» **TASK INSTRUCTIONS**:
Copy, from the data below, each line that has the word "Lemma".

» **RECORDS TO PROCESS**:

Lemma check_episode_hash_inr manifest actual count e h :
  check_episode_hash manifest actual count e = inr h ->
  episode_hash e = Ok (tm_episode_hash manifest) /\ h = tm_episode_hash manifest.
Proof.
  unfold check_episode_hash. destruct (episode_hash_total e) as (k & ->).
  intros (u & Hk%fail_when_inr & [= <-])%stage_bind_inr. apply negb_false_iff, String.eqb_eq in Hk. by subst k.
Qed.

Lemma check_bundle_inr mb tb manifest records raws a :
  check_bundle mb tb manifest records raws = inr a -> authenticated mb tb raws a.
Proof.
  unfold check_bundle. intros Ha.
  repeat match goal with
  | H : _ ≫= _ = inr _ |- _ => apply stage_bind_inr in H as (? & ? & H)
  | H : fail_when _ _ = inr _ |- _ => apply fail_when_inr in H
  end.
  injection Ha as <-.
  match goal with H : check_canonical _ _ _ _ _ = _ |- _ => apply check_canonical_inr in H as [? ?] end.
  match goal with H : check_manifest _ _ _ = _ |- _ => apply check_manifest_inr in H as (? & ? & ?) end.
  match goal with H : check_hashes _ _ _ _ = _ |- _ => apply check_hashes_inr in H end.
  match goal with H : check_references _ _ = _ |- _ => apply check_references_inr in H as [? ?] end.
  match goal with H : check_pending _ _ _ _ _ = _ |- _ => pose proof (check_pending_inr _ _ _ _ _ _ H) end.
  match goal with H : build_episode _ _ = _ |- _ => apply build_episode_inr in H as (? & ?) end.
  match goal with H : check_episode_hash _ _ _ _ = _ |- _ => apply check_episode_hash_inr in H as (? & ?) end.
  by split.
Qed.

Lemma authenticate_inr mb tb names limits a :
  authenticate_ mb tb names limits = inr a ->
  exists raws, read_bundle decode_manifest decode_transition decode_boundary decode_marker mb tb names limits
    = inr (au_manifest a, au_records a, raws) /\ authenticated mb tb raws a.
Proof.
  unfold MarlVerify.authenticate. intros ([[manifest records] raws] & Hr & Ha)%stage_bind_inr.
  exists raws. split; [|by eapply check_bundle_inr]. rewrite Hr. revert Ha. unfold check_bundle. intros Ha.
  repeat match goal with H : _ ≫= _ = inr _ |- _ => apply stage_bind_inr in H as (? & ? & H) end.
  by injection Ha as <-.
Qed.

(** ** Replay *)

Lemma replay_all_inr registry info index l u :
  replay_all registry info index l = Ok (inr u) -> Forall (fun t => _replay_transition registry t = Ok tt) l.
Proof.
  revert index; induction l as [|t l IH]; intros index; cbn [replay_all]; [done|].
  destruct (_replay_transition registry t) as [[]|x] eqn:Ht; [intros Hl; constructor; [done|by apply (IH _ Hl)]|].
  destruct (is_lookup_error _); [done|]. by destruct (is_replay_error _).
Qed.

(** What a failure of the replay looks like. *)
Lemma replay_all_inl registry info index l v :
  (forall i t, fi_outcome (info i t) = FAILED) ->
  replay_all registry info index l = Ok (inl v) -> rv_outcome v = FAILED /\ is_some (rv_first_failure v) = true.
Proof.
  intros Hi. revert index; induction l as [|t l IH]; intros index; cbn [replay_all]; [done|].
  destruct (_replay_transition registry t) as [u|x]; [apply IH|].
  destruct (is_lookup_error _); [intros [= <-]; by split; [apply Hi|]|].
  destruct (is_replay_error _); [intros [= <-]; by split; [apply Hi|]|done].
Qed.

» **FINISHED TASK**:
Lemma check_episode_hash_inr manifest actual count e h :
Lemma check_bundle_inr mb tb manifest records raws a :
Lemma authenticate_inr mb tb names limits a :
Lemma replay_all_inr registry info index l u :
Lemma replay_all_inl registry info index l v :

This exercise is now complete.